THE PROBLEM:
Output nothing but the lines from the first line of the entries to the line with "iteration order is", inclusive, exactly as they read.
**** DATA FOR REVIEW
(* ===== verification/Interpolate.v ===== *)
(** * Variables and their interpolation

    src/domain/variable.rs (keys and resolved values), src/worker/interpolate.rs
    (the [{{ key }}] scanner, the per-field secret policy and the checks it
    rewrites) and the pull of src/storage/admin.rs that resolves a region's
    targets ([resolve_target_variables]).

    Strings are UTF-8 bytes. The scanner steps over whole characters, and slicing
    a [str] inside one panics; its positions are after an ASCII byte or a whole
    character, so the slices of the model are those of the code. A [HashMap]'s
    iteration order is a parameter, [HashOrder]. *)

From Stdlib Require Import Ascii.
From S2P Require Import Prelude Text Domain Target CheckSpec Heartbeat.
From S2P Require Import Breaker HostThrottle Pool Scheduler.

(** ** src/domain/variable.rs *)
Definition MAX_VAR_KEY_LEN : nat := 63.

Module ResolvedVar.
Record t := { value : string; is_secret : bool }.
#[global] Instance eq_dec : EqDecision t.
Proof. solve_decision. Defined.
End ResolvedVar.

Abbreviation VarMap := (gmap string ResolvedVar.t).

Module VarKeyError.
Inductive t := Empty | TooLong | LeadingNonAlpha | InvalidChar.
#[global] Instance eq_dec : EqDecision t.
Proof. solve_decision. Defined.
End VarKeyError.

Definition var_key_byte (b : ascii) : bool :=
  is_ascii_lowercase b || is_ascii_digit b || Ascii.eqb b "_"%char.

(** [None] is [Ok(())]. *)
Definition validate_var_key (key : string) : option VarKeyError.t :=
  match key with
  | EmptyString => Some VarKeyError.Empty
  | String b _ =>
      if (MAX_VAR_KEY_LEN <? String.length key)%nat then Some VarKeyError.TooLong
      else if negb (is_ascii_lowercase b) then Some VarKeyError.LeadingNonAlpha
      else if all_chars var_key_byte key then None
      else Some VarKeyError.InvalidChar
  end.

(** ** src/worker/interpolate.rs *)
Module FieldKind.
Inductive t := Url | HeaderValue | Body | Assertion | StepValue.
#[global] Instance eq_dec : EqDecision t.
Proof. solve_decision. Defined.

Definition allows_secret (f : t) : bool :=
  match f with HeaderValue | Body | StepValue => true | Url | Assertion => false end.
Definition label (f : t) : string :=
  match f with
  | Url => "URL" | HeaderValue => "header value" | Body => "body"
  | Assertion => "assertion" | StepValue => "step value"
  end.
End FieldKind.

Module ResolveError.
Inductive t :=
| Unknown (key : string)
| SecretNotAllowed (key : string) (field : FieldKind.t)
| MalformedToken
| InvalidUrl.
#[global] Instance eq_dec : EqDecision t.
Proof. solve_decision. Defined.

(** [Display]. *)
Definition to_string (e : t) : string :=
  match e with
  | Unknown key => "unknown variable: " +:+ key
  | SecretNotAllowed key field =>
      "secret variable " +:+ key +:+ " not allowed in " +:+ FieldKind.label field
  | MalformedToken => "malformed variable reference"
  | InvalidUrl => "variable produced an invalid url"
  end.
End ResolveError.

(** [Result<A, ResolveError>], and [?]. *)
Definition Resolved (A : Type) : Type := ResolveError.t + A.
Definition try_bind {A B} (m : Resolved A) (k : A → Resolved B) : Resolved B :=
  match m with inl e => inl e | inr a => k a end.
Notation "x ←? m ; k" := (try_bind m (λ x, k)) (at level 20, m at level 100, k at level 200).

(** A loop that stops at the first error; [Option::transpose]. *)
Fixpoint try_map {A B} (f : A → Resolved B) (l : list A) : Resolved (list B) :=
  match l with
  | [] => inr []
  | a :: l => b ←? f a; bs ←? try_map f l; inr (b :: bs)
  end.
Definition try_option {A B} (f : A → Resolved B) (o : option A) : Resolved (option B) :=
  match o with None => inr None | Some a => b ←? f a; inr (Some b) end.

(** Where iterating over a [HashMap] starts and goes. *)
Class HashOrder := {
  hash_order : ∀ {A : Type}, gmap string A → list (string * A);
  hash_order_perm : ∀ A (m : gmap string A), hash_order m ≡ₚ map_to_list m;
}.
Definition key_order : HashOrder :=
  {| hash_order A m := map_to_list m; hash_order_perm A m := reflexivity (map_to_list m) |}.

(** The first [}}], as what precedes and what follows it. *)
Fixpoint find_close (s : string) : option (string * string) :=
  match s with
  | EmptyString => None
  | String a s' =>
      if String.prefix "}}" s then Some ("", drop_chars 2 s)
      else match find_close s' with
           | Some (inside, after) => Some (String a inside, after)
           | None => None
           end
  end.

Definition utf8_len (lead : ascii) : nat :=
  let n := nat_of_ascii lead in
  if (n <=? 127)%nat then 1
  else if (192 <=? n)%nat && (n <=? 223)%nat then 2
  else if (224 <=? n)%nat && (n <=? 239)%nat then 3
  else 4.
********
ANSWER SECTION:
(* ===== verification/Interpolate.v ===== *)
(** * Variables and their interpolation

    src/domain/variable.rs (keys and resolved values), src/worker/interpolate.rs
    (the [{{ key }}] scanner, the per-field secret policy and the checks it
    rewrites) and the pull of src/storage/admin.rs that resolves a region's
    targets ([resolve_target_variables]).

    Strings are UTF-8 bytes. The scanner steps over whole characters, and slicing
    a [str] inside one panics; its positions are after an ASCII byte or a whole
    character, so the slices of the model are those of the code. A [HashMap]'s
    iteration order is a parameter, [HashOrder]. *)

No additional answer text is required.